- Im Song Soeum c. 1960s

Background information
- Born: Im Song Soeum - អ៉ឹម សុងសឺម c. 1943 Kampong Preah, Battambang province, Cambodia, French Indochina
- Died: March 16, 1972 (aged 29) Battambang, Khmer Republic
- Genres: Khmer pop; slow rock; jerk; bolero; romvong; saravann; Afro-Latin; blues; cha cha cha; film;
- Occupation: Singer;
- Years active: 1962–1972
- Labels: Bokor; Cambodia; Chanchhaya; GANEFO Records; Independance; Olympic; Phnom Penh; Wat-Phnom;
- Website: www.thecvma.org/singers

= Im Song Soeum =

Cambodian musician (1943–c. 1972)

Im Song Soeum (Note: /ˌʔəm sɒ̃ŋ suəm/; អ៉ឹម សុងសឺម; /km/) (c. 1943 – 1972) was a Cambodian singer active from 1962 to 1972. During his career, he became an important figure of Cambodian rock. He is known for helping start the singing careers of Huoy Meas, Pen Ran, and Ros Serey Sothea, who would become among the most established Cambodian singers of the era. Song Soeum—along with Sinn Sisamouth, Ros Serey Sothea, Pen Ran, Huoy Meas, Mao Sareth, and other Cambodian artists—was part of the pre-genocide music scene in Cambodia that fused elements of Khmer traditional music with Western sounds, including rhythm and blues and rock and roll, developing unique sounds in Cambodia's history of music.

==Biography==
Im Song Soeum was born in Kampong Preah, Battambang province. He was the son of Tan Soeun (mother), and Im Sean (father). Early details of his life are scarce, but prior to his singing career he attended Preah Monivong High School in Battambang until his third year. Around 1962, he entered a provincial singing contest where he won first place.
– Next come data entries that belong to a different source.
(** The rings stand for the queues; [l] are all requests in flight. *)
Record ring_inv (v : vdisk) (dv : dev) (a d u l : list req) : Prop := {
  ri_rings : rings v;
  ri_nodup : NoDup (all_idxs l);
  ri_busy : Forall (fun i => vd_free v !! i = Some 0) (all_idxs l);
  ri_count : (nfree (vd_free v) + 3 * length l = num)%nat;
  ri_chain : Forall (chain v) l;
  ri_avail : on_avail v dv a;
  ri_work : dv_work dv = (fun r => Z.of_nat (rq_0 r)) <$> d;
  ri_used : on_used v u;
}.

(** A request whose transfer has happened. *)
Definition moved (D : disk) (x : buf) (r : req) : Prop :=
  if rq_write r then disk_block D (rq_bno r) = rq_data r
  else b_data x = disk_block D (rq_bno r).

Definition req_buf (c : bcache) (r : req) : Prop :=
  (rq_b r < nbuf)%nat /\ 0 <= rq_bno r < 2 ^ 31 /\ b_blockno (bufs c !!! rq_b r) = rq_bno r /\
  (rq_write r -> b_data (bufs c !!! rq_b r) = rq_data r).

(** The buffers of the requests: the device owns those of [q] and [u], the transfers
    of [u] and [k] have happened. *)
Record buf_inv (c : bcache) (D : disk) (q u k : list req) : Prop := {
  bi_len : length (bufs c) = S nbuf;
  bi_bufs : NoDup (rq_b <$> (q ++ u ++ k));
  bi_bnos : NoDup (rq_bno <$> (q ++ u ++ k));
  bi_req : Forall (req_buf c) (q ++ u ++ k);
  bi_own : Forall (fun r => b_disk (bufs c !!! rq_b r) = 1) (q ++ u);
  bi_ack : Forall (fun r => b_disk (bufs c !!! rq_b r) = 0) k;
  bi_moved : Forall (fun r => moved D (bufs c !!! rq_b r) r) (u ++ k);
}.

(** The disk after the completed requests. *)
Definition replay (D : disk) (l : list req) : disk :=
  foldl (fun D r => if rq_write r then disk_write D (rq_bno r) (rq_data r) else D) D l.

Record vinv (D0 : disk) (s : vsys) : Prop := {
  vi_ready : ready (vs_w s);
  vi_ring : ring_inv (ks_vd (data (vs_w s))) (vs_dev s) (vs_a s) (vs_d s) (vs_u s) (in_flight s);
  vi_buf : buf_inv (ks_bc (data (vs_w s))) (ks_disk (data (vs_w s))) (vs_a s ++ vs_d s) (vs_u s) (vs_k s);
  vi_disk : ks_disk (data (vs_w s)) = replay D0 (vs_done s);
}.

(** ** The rings *)

Lemma u16_mod8 z : u16 z mod NUM = z mod NUM.
Proof.
  unfold u16, NUM. apply Z.mod_mod_divide. by exists (2 ^ 13).
Qed.

(** Positions less than a ring apart are different. *)
Lemma ring_pos_inj x i j : 0 <= i < NUM -> 0 <= j < NUM -> (x + i) mod NUM = (x + j) mod NUM -> i = j.
Proof.
  unfold NUM. intros Hi Hj E. pose proof (Z.div_mod (x + i) 8 ltac:(lia)).
  pose proof (Z.div_mod (x + j) 8 ltac:(lia)). lia.
Qed.
Lemma ring_pos_lt z : (Z.to_nat (z mod NUM) < num)%nat.
Proof. unfold num, NUM. pose proof (Z.mod_pos_bound z 8 ltac:(lia)). lia. Qed.

(** Adding an entry behind [n] others, at positions from [x] on. *)
Lemma avail_push (l : list Z) (q : list req) x y h (r : req) : length l = num -> (length q < num)%nat ->
  h = Z.of_nat (rq_0 r) -> y mod NUM = (x + Z.of_nat (length q)) mod NUM ->
  (forall j r, q !! j = Some r -> l !! Z.to_nat ((x + Z.of_nat j) mod NUM) = Some (Z.of_nat (rq_0 r))) ->
  forall j r', (q ++ [r]) !! j = Some r' ->
    <[Z.to_nat (y mod NUM) := h]> l !! Z.to_nat ((x + Z.of_nat j) mod NUM) = Some (Z.of_nat (rq_0 r')).
Proof.
  intros Hl Hq -> Hy Hin j r' Hj. rewrite Hy.
  apply lookup_app_Some in Hj as [Hj|[Hge Hj]].
  - rewrite list_lookup_insert_ne; [by apply Hin|]. apply lookup_lt_Some in Hj. intros E.
    apply Z2Nat.inj in E; [|apply Z.mod_pos_bound; done..].
    apply ring_pos_inj in E; [lia|unfold num, NUM in *; lia..].
  - apply list_lookup_singleton_Some in Hj as [Hj ->]. replace j with (length q) by lia.
    apply list_lookup_insert_eq. rewrite Hl. apply ring_pos_lt.
Qed.

Section Ring.
Implicit Types (v : vdisk) (dv : dev) (r : req) (a d u k l : list req).

Lemma all_idxs_cons r l : all_idxs (r :: l) = idxs r ++ all_idxs l.
Proof. done. Qed.

Lemma ring_inv_perm v dv a d u l l' : l ≡ₚ l' -> ring_inv v dv a d u l -> ring_inv v dv a d u l'.
Proof.
  intros P [H1 H2 H3 H4 H5 H6 H7 H8].
  assert (Pi : all_idxs l ≡ₚ all_idxs l') by (unfold all_idxs; by rewrite P).
  split; [done|by rewrite <- Pi|by rewrite <- Pi|by rewrite <- P|by rewrite <- P|done..].
Qed.

Lemma desc_chain_frame v v' r : chain v r -> (forall i, i ∈ idxs r -> vd_desc v' !! i = vd_desc v !! i) ->
  vd_info v' !! rq_0 r = vd_info v !! rq_0 r -> chain v' r.
Proof.
  intros (C0 & C1 & C2 & C3) Hd Hi. unfold idxs in Hd.
  split_and!; [rewrite Hd; [done|set_solver]..|by rewrite Hi].
Qed.

Lemma idxs_in r l i : r ∈ l -> i ∈ idxs r -> i ∈ all_idxs l.
Proof. intros Hr Hi. apply list_elem_of_bind. eauto. Qed.

(** Not enough descriptors: a failed attempt leaves the rings as they were. *)
Lemma ring_inv_same v v' dv a d u l : same_used v v' -> ring_inv v dv a d u l -> ring_inv v' dv a d u l.
Proof.
  intros (Ef & El & Ed & E) [(L1 & L2 & L3 & L4 & L5) H2 H3 H4 H5 H6 H7 H8].
  destruct v' as [de ai av ui us fr ux inf mm]. cbn in *. injection E as -> -> -> -> -> -> ->. subst fr.
  split; try done.
  - split_and!; [exact (eq_trans El L1)|done..].
  - apply Forall_forall. intros r Hr. rewrite Forall_forall in H5. eapply desc_chain_frame; [by apply H5| |done].
    intros i Hi. apply Ed. rewrite Forall_forall in H3. apply H3. by eapply idxs_in.
Qed.

(** A new request. *)
Lemma ring_inv_submit r v dv a d u l : NoDup (idxs r) ->
  Forall (fun i => vd_free v !! i = Some 1) (idxs r) -> (length a <= length l)%nat ->
  ring_inv v dv a d u l ->
  ring_inv (submitted r (set_free (rq_2 r) 0 (set_free (rq_1 r) 0 (set_free (rq_0 r) 0 v)))) dv (a ++ [r]) d u (r :: l).
Proof.
  intros Hnd Hfree Ha [(L1 & L2 & L3 & L4 & [L5 L6]) H2 H3 H4 H5 H6 H7 H8].
  assert (Hdis : forall i, i ∈ idxs r -> i ∉ all_idxs l).
  { intros i Hi Hl. rewrite Forall_forall in Hfree, H3. specialize (Hfree i Hi). specialize (H3 i Hl). congruence. }
  assert (Hlt : forall i, i ∈ idxs r -> (i < num)%nat).
  { intros i Hi. rewrite <- L5. rewrite Forall_forall in Hfree. by eapply lookup_lt_Some, Hfree. }
  unfold idxs in Hfree. rewrite !Forall_cons in Hfree. destruct Hfree as (F0 & F1 & F2 & _).
  assert (Hnd' := Hnd). unfold idxs in Hnd'. rewrite !NoDup_cons, !not_elem_of_cons in Hnd'.
  destruct Hnd' as ((N01 & N02 & _) & (N12 & _) & _).
  assert (I0 : (rq_0 r < num)%nat) by (apply Hlt; unfold idxs; set_solver).
  assert (I1 : (rq_1 r < num)%nat) by (apply Hlt; unfold idxs; set_solver).
  assert (I2 : (rq_2 r < num)%nat) by (apply Hlt; unfold idxs; set_solver).
  split; cbn [submitted set_free vd_free vd_desc vd_info vd_used vd_used_idx vd_used_id].
  - split_and!; cbn; rewrite ?length_insert; try done.
    repeat apply free_bits_insert; [done|by left..].
  - rewrite all_idxs_cons. apply NoDup_app. split_and!; [done|done|done].
  - rewrite all_idxs_cons. apply Forall_app. split.
    + unfold idxs. repeat constructor.
      * by rewrite !list_lookup_insert_ne, list_lookup_insert_eq by (rewrite ?L5; done).
      * by rewrite list_lookup_insert_ne, list_lookup_insert_eq by (rewrite ?length_insert, ?L5; done).
      * by rewrite list_lookup_insert_eq by (rewrite ?length_insert, ?L5; done).
    + apply Forall_forall. intros i Hi. rewrite Forall_forall in H3.
      assert (forall j, j ∈ idxs r -> j <> i) as Hne by (intros j Hj ->; by eapply Hdis).
      rewrite !list_lookup_insert_ne by (apply Hne; unfold idxs; set_solver). by apply H3.
  - rewrite (nfree_take _ _ F0) in H4.
    rewrite (nfree_take (rq_1 r)) in H4 by by rewrite list_lookup_insert_ne.
    rewrite (nfree_take (rq_2 r)) in H4 by by rewrite !list_lookup_insert_ne.
    cbn [length]. lia.
  - constructor.
    + unfold chain. cbn [submitted set_free vd_desc vd_info]. split_and!.
      * by rewrite !list_lookup_insert_ne, list_lookup_insert_eq by (rewrite ?L1; done).
      * by rewrite list_lookup_insert_ne, list_lookup_insert_eq by (rewrite ?length_insert, ?L1; done).
      * by rewrite list_lookup_insert_eq by (rewrite ?length_insert, ?L1; done).
      * by rewrite list_lookup_insert_eq by (rewrite ?L4; done).
    + apply Forall_forall. intros r' Hr'. rewrite Forall_forall in H5. eapply desc_chain_frame; [by apply H5|..];
        cbn [submitted set_free vd_desc vd_info].
      * intros i Hi. assert (forall j, j ∈ idxs r -> j <> i) as Hne.
        { intros j Hj ->. eapply Hdis; [done|]. by eapply idxs_in. }
        by rewrite !list_lookup_insert_ne by (apply Hne; unfold idxs; set_solver).
      * rewrite list_lookup_insert_ne; [done|]. intros E. eapply (Hdis (rq_0 r)); [unfold idxs; set_solver|].
        eapply idxs_in; [done|]. rewrite E. unfold idxs. set_solver.
  - destruct H6 as (A1 & A2 & A3 & A4). unfold on_avail. cbn [submitted set_free vd_avail_idx vd_avail].
    split; [by apply Z.mod_pos_bound|]. rewrite length_app. cbn [length].
    assert (Hu : u16 (Z.of_nat (rq_0 r)) = Z.of_nat (rq_0 r)).
    { unfold u16. apply Z.mod_small. unfold num, NUM in *. lia. }
    split; [|split; [done|]].
    + rewrite A2. unfold u16. rewrite Zplus_mod_idemp_l. f_equal. lia.
    + rewrite Hu. apply (avail_push (vd_avail v) a); [done|lia|done| |done]. by rewrite A2, u16_mod8.
  - done.
  - exact H8.
Qed.

(** The device takes the oldest entry of the available ring. *)
Lemma ring_inv_fetch v dv dv' a d u l : dev_fetch v dv = Some dv' -> (length a < num)%nat ->
  ring_inv v dv a d u l -> ring_inv v dv' (tail a) (d ++ take 1 a) u l.
Proof.
  unfold dev_fetch. intros Hf Ha [H1 H2 H3 H4 H5 (A1 & A2 & A3 & A4) H7 H8].
  destruct (Z.eqb_spec (dv_seen dv) (vd_avail_idx v)) as [|Hne]; [done|]. injection Hf as <-.
  destruct a as [|r a].
  { exfalso. apply Hne. rewrite A2. cbn [length]. rewrite Z.add_0_r. unfold u16. by rewrite Z.mod_small. }
  split; try done.
  - cbn [length tail dv_seen] in *. split; [done|]. cbn [dv_seen]. split; [|split].
    + rewrite A2. unfold u16. rewrite Zplus_mod_idemp_l. f_equal. lia.
    + by apply Z.mod_pos_bound.
    + intros j r' Hj. specialize (A4 (S j) r' Hj).
      rewrite <- Zplus_mod_idemp_l, u16_mod8, Zplus_mod_idemp_l.
      by replace (dv_seen dv + 1 + Z.of_nat j) with (dv_seen dv + Z.of_nat (S j)) by lia.
  - cbn [dv_work take]. rewrite H7, fmap_app. f_equal. cbn. f_equal.
    specialize (A4 0%nat r eq_refl). rewrite Z.add_0_r in A4. by apply list_lookup_total_correct.
Qed.

(** The device completes a chain it has taken. *)
Lemma ring_inv_complete v dv a d1 r d2 u l : r ∈ l -> (length u < num)%nat ->
  ring_inv v dv a (d1 ++ r :: d2) u l ->
  ring_inv (push_used (Z.of_nat (rq_0 r)) (rq_0 r) v)
    (Dev (dv_seen dv) ((fun r => Z.of_nat (rq_0 r)) <$> (d1 ++ d2))) a (d1 ++ d2) (u ++ [r]) l.
Proof.
  intros Hr Hu [(L1 & L2 & L3 & L4 & L5) H2 H3 H4 H5 H6 H7 (U1 & U2 & U3)].
  split; try done.
  - split_and!; cbn; rewrite ?length_insert, ?length_alter; try done; apply L5.
  - rewrite Forall_forall in H5. apply Forall_forall. intros r' Hr'.
    eapply desc_chain_frame; [by apply H5|done|]. cbn. destruct (decide (rq_0 r = rq_0 r')) as [E|E].
    + rewrite E, list_lookup_alter_eq. destruct (H5 r' Hr') as (_ & _ & _ & ->). done.
    + by rewrite list_lookup_alter_ne.
  - split; [done|]. cbn [push_used vd_used_id vd_used_idx vd_used]. rewrite u16_mod8, length_app. cbn [length]. split.
    + rewrite <- Zplus_mod_idemp_l, U2, Zplus_mod_idemp_l. f_equal. lia.
    + by apply avail_push.
Qed.

(** Freeing one descriptor in use. *)
Lemma nfree_freed i v : vd_free v !! i = Some 0 -> nfree (vd_free (freed i v)) = S (nfree (vd_free v)).
Proof. apply nfree_give. Qed.

(** The end of a request. *)
Lemma ring_inv_finish r v dv a d u l : ring_inv v dv a d u (r :: l) -> ring_inv (finished r v) dv a d u l.
Proof.
  intros [H1 H2 H3 H4 H5 H6 H7 H8]. rewrite all_idxs_cons in H2, H3.
  apply NoDup_app in H2 as (Hnd & Hdis & H2). apply Forall_app in H3 as [Hf H3]. apply Forall_cons in H5 as [_ H5].
  assert (Hne : forall i j, i ∈ idxs r -> j ∈ all_idxs l -> i <> j) by (intros i j Hi Hj ->; by eapply Hdis).
  assert (Q0 : rq_0 r ∈ idxs r) by (unfold idxs; set_solver).
  assert (Q1 : rq_1 r ∈ idxs r) by (unfold idxs; set_solver).
  assert (Q2 : rq_2 r ∈ idxs r) by (unfold idxs; set_solver).
  set (v0 := set_info (fun x => Vinfo None (vi_status x)) (rq_0 r) v).
  assert (Hv0 : rings v0).
  { destruct H1 as (?&?&?&?&?). split_and!; cbn; rewrite ?length_alter; done. }
  split; try done.
  - by do 3 apply rings_freed.
  - rewrite Forall_forall in *. intros i Hi. cbn.
    rewrite !list_lookup_insert_ne by (by apply Hne). by apply H3.
  - unfold idxs in Hnd, Hf. rewrite !NoDup_cons, !not_elem_of_cons in Hnd. rewrite !Forall_cons in Hf.
    destruct Hf as (F0 & F1 & F2 & _). destruct Hnd as ((N01 & N02 & _) & (N12 & _) & _). unfold finished.
    rewrite !nfree_freed; [cbn [length] in H4; cbn [set_info vd_free]; lia|done|cbn; by rewrite list_lookup_insert_ne|].
    cbn. by rewrite !list_lookup_insert_ne.
  - rewrite Forall_forall in *. intros r' Hr'. eapply desc_chain_frame; [by apply H5|..]; cbn.
    + intros i Hi. pose proof (idxs_in _ _ _ Hr' Hi). by rewrite !list_lookup_alter_ne by (by apply Hne).
    + rewrite list_lookup_alter_ne; [done|]. apply Hne; [done|]. eapply idxs_in; [done|]. unfold idxs. set_solver.
Qed.

(** The handler has seen all of the used ring. *)
Lemma ring_inv_intr m v dv a d u l : ring_inv v dv a d u l ->
  ring_inv (add_mmio VIRTIO_MMIO_INTERRUPT_ACK m (seen u v)) dv a d [] l.
Proof.
  intros [H1 H2 H3 H4 H5 H6 H7 (U1 & U2 & U3)]. split; try done.
  split; [by apply Z.mod_pos_bound|]. split; [|done].
  cbn [add_mmio seen set_used_idx vd_used_id vd_used_idx length]. by rewrite U2, Z.add_0_r, Zmod_mod.
Qed.
End Ring.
He was friends with future singers Huoy Meas and Pen Ran, and the three sang for the local troupe Lomhea Yothea, singer Ros Serey Sothea would later join this troupe. That same year the three of them were invited by the Ministry of Information in Phnom Penh to sing for its music band.

By 1963, Song Soeum was regularly recording music for labels such as Chanchhaya, Independance and Wat-Phnom Disques. His duet with Huoy Meas titled “ដើរលេងក្នុងសួន [A Walk in the Garden]” became a hit song catapulting the two to fame. In 1964, Song Soeum and other singers at the Ministry of Information had took part in inviting Ros Serey Sothea to Phnom Penh on behalf of musician Ma Laopi. During this time he began duetting with Ros Serey Sothea on her earliest records. Song Soeum had been a notable figure during the Cambodian rock scene, which fused traditional Khmer sounds with Western instrumentation for introducing popular artists earlier in their careers into stardom.

After the Cambodian coup d’état, as the civil war intensified, Song Soeum joined the Khmer Republic military as a soldier under the 13th Infantry Brigade where he rose to the title of second lieutenant. His most popular song is a duet with Ros Serey Sothea titled “ខ្មៅអើយខ្មៅ [Dark Skinned Beauty]” which challenged colorism in Cambodian society. Some of his final works included “ឪពុកខ្ញុំ [My Father]”, “ភ្នំពេជ្រនិល [Pech Nil Mountain]”, “កម្លោះក្រមុំហ៊ឺហា [The Flashy Bachelor and Maiden]”, and “ចាំមើលតែផ្លូវ [Waiting for You by the Road]”. Song Soeum passed away in Battambang at 5:30 PM on March 16, 1972. His cause of death was due to stomach cancer.

==Legacy==
Im Song Soeum's surviving discography and the legal rights of his music has been restored by the Cambodian Vintage Music Archive.